** Material provided **
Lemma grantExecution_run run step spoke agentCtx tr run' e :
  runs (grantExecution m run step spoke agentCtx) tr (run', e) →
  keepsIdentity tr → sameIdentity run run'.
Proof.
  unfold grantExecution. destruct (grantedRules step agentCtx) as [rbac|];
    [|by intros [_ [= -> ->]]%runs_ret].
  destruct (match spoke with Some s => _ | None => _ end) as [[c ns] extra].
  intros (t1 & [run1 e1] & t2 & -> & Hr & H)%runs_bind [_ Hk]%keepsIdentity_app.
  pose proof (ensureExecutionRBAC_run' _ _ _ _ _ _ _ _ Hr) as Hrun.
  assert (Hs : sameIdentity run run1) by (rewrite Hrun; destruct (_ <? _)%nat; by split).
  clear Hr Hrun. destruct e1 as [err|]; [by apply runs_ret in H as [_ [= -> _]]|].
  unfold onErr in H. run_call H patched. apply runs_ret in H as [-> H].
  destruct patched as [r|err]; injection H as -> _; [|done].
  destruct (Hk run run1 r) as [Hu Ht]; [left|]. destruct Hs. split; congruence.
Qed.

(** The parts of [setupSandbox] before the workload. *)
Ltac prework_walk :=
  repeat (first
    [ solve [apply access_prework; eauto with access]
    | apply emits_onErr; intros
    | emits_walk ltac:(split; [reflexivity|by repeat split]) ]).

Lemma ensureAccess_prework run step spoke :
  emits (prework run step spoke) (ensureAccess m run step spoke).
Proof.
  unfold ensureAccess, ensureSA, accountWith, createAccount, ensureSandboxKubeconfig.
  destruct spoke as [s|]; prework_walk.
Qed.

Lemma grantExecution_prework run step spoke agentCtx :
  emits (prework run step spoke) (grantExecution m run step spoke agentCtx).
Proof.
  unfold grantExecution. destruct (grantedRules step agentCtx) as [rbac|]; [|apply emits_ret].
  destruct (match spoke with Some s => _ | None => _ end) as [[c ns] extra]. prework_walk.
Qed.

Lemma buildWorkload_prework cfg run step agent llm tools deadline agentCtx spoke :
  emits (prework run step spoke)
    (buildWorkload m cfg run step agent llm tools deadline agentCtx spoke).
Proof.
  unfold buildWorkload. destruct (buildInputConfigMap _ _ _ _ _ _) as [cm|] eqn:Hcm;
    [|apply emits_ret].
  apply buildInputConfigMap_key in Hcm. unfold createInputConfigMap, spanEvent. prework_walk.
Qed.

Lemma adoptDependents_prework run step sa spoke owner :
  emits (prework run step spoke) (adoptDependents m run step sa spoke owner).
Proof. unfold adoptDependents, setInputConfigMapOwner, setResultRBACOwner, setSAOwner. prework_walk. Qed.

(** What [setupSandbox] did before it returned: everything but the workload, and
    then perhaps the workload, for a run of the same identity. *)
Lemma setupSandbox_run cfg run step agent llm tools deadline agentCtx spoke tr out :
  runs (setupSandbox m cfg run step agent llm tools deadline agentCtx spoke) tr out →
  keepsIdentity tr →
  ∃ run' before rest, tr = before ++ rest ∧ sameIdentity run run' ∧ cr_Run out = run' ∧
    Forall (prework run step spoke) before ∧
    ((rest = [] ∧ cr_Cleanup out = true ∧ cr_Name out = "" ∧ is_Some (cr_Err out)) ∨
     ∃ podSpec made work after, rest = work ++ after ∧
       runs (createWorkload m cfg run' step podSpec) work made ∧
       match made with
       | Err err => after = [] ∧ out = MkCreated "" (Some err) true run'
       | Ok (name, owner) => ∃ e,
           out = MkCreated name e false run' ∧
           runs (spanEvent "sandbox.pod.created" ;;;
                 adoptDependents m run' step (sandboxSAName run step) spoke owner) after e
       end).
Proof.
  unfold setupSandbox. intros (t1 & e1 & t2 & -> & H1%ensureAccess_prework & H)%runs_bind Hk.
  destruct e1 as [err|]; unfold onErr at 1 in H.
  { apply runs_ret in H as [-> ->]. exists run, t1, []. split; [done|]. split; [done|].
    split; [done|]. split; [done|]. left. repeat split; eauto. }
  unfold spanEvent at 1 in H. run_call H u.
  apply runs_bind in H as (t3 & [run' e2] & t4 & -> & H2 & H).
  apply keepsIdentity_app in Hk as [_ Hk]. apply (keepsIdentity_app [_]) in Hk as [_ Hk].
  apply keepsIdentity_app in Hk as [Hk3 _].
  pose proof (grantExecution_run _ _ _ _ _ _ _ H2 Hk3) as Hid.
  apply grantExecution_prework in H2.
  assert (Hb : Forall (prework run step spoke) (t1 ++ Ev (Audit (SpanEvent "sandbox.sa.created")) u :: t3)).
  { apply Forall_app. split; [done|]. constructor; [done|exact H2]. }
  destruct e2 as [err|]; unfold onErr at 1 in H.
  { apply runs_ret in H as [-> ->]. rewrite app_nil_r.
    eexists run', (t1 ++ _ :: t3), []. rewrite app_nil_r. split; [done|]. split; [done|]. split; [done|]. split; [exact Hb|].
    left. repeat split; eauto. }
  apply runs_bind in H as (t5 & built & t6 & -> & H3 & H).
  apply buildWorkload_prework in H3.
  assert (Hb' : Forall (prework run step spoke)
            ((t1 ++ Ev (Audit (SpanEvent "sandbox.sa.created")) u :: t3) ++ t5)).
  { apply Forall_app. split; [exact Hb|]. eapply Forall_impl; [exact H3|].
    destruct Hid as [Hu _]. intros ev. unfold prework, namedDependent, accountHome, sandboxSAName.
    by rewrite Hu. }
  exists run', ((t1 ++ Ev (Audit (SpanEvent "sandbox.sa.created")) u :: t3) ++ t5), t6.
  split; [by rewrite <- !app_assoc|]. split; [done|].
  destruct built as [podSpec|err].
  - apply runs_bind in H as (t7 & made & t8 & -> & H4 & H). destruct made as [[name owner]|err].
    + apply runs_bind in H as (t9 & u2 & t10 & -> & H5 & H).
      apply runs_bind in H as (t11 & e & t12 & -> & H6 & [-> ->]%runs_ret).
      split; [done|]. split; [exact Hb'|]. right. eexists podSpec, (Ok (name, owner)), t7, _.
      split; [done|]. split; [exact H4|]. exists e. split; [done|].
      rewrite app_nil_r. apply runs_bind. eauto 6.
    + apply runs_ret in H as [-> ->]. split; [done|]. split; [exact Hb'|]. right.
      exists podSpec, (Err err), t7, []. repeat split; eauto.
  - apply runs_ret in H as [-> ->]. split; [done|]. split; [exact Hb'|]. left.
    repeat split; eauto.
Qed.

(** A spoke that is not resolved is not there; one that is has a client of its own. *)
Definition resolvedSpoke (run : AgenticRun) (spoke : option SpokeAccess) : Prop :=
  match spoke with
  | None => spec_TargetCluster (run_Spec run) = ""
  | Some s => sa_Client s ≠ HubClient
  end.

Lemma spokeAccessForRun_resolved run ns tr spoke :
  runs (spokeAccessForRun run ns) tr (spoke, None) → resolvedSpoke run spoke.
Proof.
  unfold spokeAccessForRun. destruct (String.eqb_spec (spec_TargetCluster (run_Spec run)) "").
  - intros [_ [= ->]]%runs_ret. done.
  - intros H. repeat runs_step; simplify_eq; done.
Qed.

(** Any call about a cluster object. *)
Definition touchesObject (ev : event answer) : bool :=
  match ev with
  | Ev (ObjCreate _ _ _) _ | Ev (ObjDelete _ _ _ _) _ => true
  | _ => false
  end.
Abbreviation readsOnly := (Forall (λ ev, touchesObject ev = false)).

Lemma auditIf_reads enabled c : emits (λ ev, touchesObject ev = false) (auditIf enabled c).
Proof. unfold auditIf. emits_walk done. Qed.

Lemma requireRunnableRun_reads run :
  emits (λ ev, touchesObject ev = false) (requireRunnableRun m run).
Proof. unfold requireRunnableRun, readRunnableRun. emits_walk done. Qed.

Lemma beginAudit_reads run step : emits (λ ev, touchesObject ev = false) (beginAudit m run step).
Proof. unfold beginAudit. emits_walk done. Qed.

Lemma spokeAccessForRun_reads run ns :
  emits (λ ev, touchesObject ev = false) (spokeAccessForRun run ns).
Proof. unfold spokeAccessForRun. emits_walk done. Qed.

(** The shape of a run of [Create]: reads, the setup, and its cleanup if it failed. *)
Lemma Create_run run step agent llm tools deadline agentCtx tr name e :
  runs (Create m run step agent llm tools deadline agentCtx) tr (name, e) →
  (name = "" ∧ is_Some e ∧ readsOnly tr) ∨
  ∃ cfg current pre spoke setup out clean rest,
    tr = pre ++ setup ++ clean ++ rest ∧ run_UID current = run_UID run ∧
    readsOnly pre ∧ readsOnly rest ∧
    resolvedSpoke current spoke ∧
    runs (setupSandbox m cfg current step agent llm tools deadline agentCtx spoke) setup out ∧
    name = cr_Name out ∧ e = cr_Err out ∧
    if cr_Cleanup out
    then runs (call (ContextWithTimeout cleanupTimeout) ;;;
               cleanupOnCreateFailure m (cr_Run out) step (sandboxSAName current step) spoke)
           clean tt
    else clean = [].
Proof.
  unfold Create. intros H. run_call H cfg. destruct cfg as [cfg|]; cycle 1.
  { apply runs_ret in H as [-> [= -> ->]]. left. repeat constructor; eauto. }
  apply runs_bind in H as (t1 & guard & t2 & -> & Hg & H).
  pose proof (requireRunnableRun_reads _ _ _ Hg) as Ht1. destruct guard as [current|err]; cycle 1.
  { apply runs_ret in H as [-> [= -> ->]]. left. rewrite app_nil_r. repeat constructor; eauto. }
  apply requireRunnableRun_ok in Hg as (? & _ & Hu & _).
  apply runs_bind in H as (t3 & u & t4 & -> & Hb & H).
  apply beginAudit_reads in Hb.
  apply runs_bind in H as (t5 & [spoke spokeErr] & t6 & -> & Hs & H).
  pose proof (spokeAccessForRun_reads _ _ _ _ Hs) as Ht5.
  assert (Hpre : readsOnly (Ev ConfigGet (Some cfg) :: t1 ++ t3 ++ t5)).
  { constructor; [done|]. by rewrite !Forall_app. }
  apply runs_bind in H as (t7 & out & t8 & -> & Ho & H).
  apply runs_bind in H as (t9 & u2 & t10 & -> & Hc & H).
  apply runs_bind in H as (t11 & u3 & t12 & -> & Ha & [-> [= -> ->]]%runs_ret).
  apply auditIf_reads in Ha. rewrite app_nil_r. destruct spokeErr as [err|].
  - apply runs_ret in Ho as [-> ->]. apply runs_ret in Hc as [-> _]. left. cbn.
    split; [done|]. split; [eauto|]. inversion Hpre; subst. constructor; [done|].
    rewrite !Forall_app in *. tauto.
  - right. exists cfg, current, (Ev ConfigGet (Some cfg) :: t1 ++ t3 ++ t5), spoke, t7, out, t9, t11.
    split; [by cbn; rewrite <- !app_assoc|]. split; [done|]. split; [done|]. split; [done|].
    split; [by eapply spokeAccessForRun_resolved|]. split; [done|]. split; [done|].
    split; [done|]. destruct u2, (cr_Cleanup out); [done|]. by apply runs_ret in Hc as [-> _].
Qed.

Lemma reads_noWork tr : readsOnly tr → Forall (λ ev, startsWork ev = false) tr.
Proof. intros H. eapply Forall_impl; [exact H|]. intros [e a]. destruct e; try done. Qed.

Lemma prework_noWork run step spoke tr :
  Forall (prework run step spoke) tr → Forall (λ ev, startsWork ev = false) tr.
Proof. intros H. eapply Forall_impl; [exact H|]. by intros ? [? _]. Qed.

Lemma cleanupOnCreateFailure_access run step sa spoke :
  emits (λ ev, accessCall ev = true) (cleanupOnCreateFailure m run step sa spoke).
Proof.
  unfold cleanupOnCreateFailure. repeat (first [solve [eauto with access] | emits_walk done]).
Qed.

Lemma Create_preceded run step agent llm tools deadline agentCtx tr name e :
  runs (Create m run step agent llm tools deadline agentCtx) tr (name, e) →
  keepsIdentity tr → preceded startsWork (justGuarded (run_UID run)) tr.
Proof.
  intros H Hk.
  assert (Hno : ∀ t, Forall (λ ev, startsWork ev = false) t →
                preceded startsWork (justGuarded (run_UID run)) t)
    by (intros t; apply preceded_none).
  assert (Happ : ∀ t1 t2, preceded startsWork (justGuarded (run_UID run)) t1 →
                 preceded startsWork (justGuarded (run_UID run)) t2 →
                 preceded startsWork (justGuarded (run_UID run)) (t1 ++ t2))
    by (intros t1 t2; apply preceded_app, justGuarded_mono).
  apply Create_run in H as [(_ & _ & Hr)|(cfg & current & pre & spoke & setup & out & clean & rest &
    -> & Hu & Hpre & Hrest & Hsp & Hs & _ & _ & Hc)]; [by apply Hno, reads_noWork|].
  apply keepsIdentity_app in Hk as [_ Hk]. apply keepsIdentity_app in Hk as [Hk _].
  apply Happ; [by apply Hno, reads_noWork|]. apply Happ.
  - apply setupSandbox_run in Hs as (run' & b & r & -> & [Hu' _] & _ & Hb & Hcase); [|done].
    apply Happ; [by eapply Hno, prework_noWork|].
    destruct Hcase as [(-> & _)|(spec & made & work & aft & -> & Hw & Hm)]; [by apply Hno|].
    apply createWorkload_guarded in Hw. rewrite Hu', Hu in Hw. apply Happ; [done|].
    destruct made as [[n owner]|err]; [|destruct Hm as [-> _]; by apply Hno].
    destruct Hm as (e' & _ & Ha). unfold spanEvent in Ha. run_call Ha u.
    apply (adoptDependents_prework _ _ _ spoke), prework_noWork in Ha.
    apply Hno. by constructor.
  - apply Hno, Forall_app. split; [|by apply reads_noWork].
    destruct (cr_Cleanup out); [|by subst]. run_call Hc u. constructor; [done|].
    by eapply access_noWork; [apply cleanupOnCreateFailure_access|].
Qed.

** Exercise directions **
Using the data above, reproduce exactly the lines from the line that contains "Lemma auditIf_reads enabled" through the line that contains "emits (λ ev, touchesObject ev = false) (spokeAccessForRun", including both.

** Written reply **
Lemma auditIf_reads enabled c : emits (λ ev, touchesObject ev = false) (auditIf enabled c).
Proof. unfold auditIf. emits_walk done. Qed.

Lemma requireRunnableRun_reads run :
  emits (λ ev, touchesObject ev = false) (requireRunnableRun m run).
Proof. unfold requireRunnableRun, readRunnableRun. emits_walk done. Qed.

Lemma beginAudit_reads run step : emits (λ ev, touchesObject ev = false) (beginAudit m run step).
Proof. unfold beginAudit. emits_walk done. Qed.

Lemma spokeAccessForRun_reads run ns :
  emits (λ ev, touchesObject ev = false) (spokeAccessForRun run ns).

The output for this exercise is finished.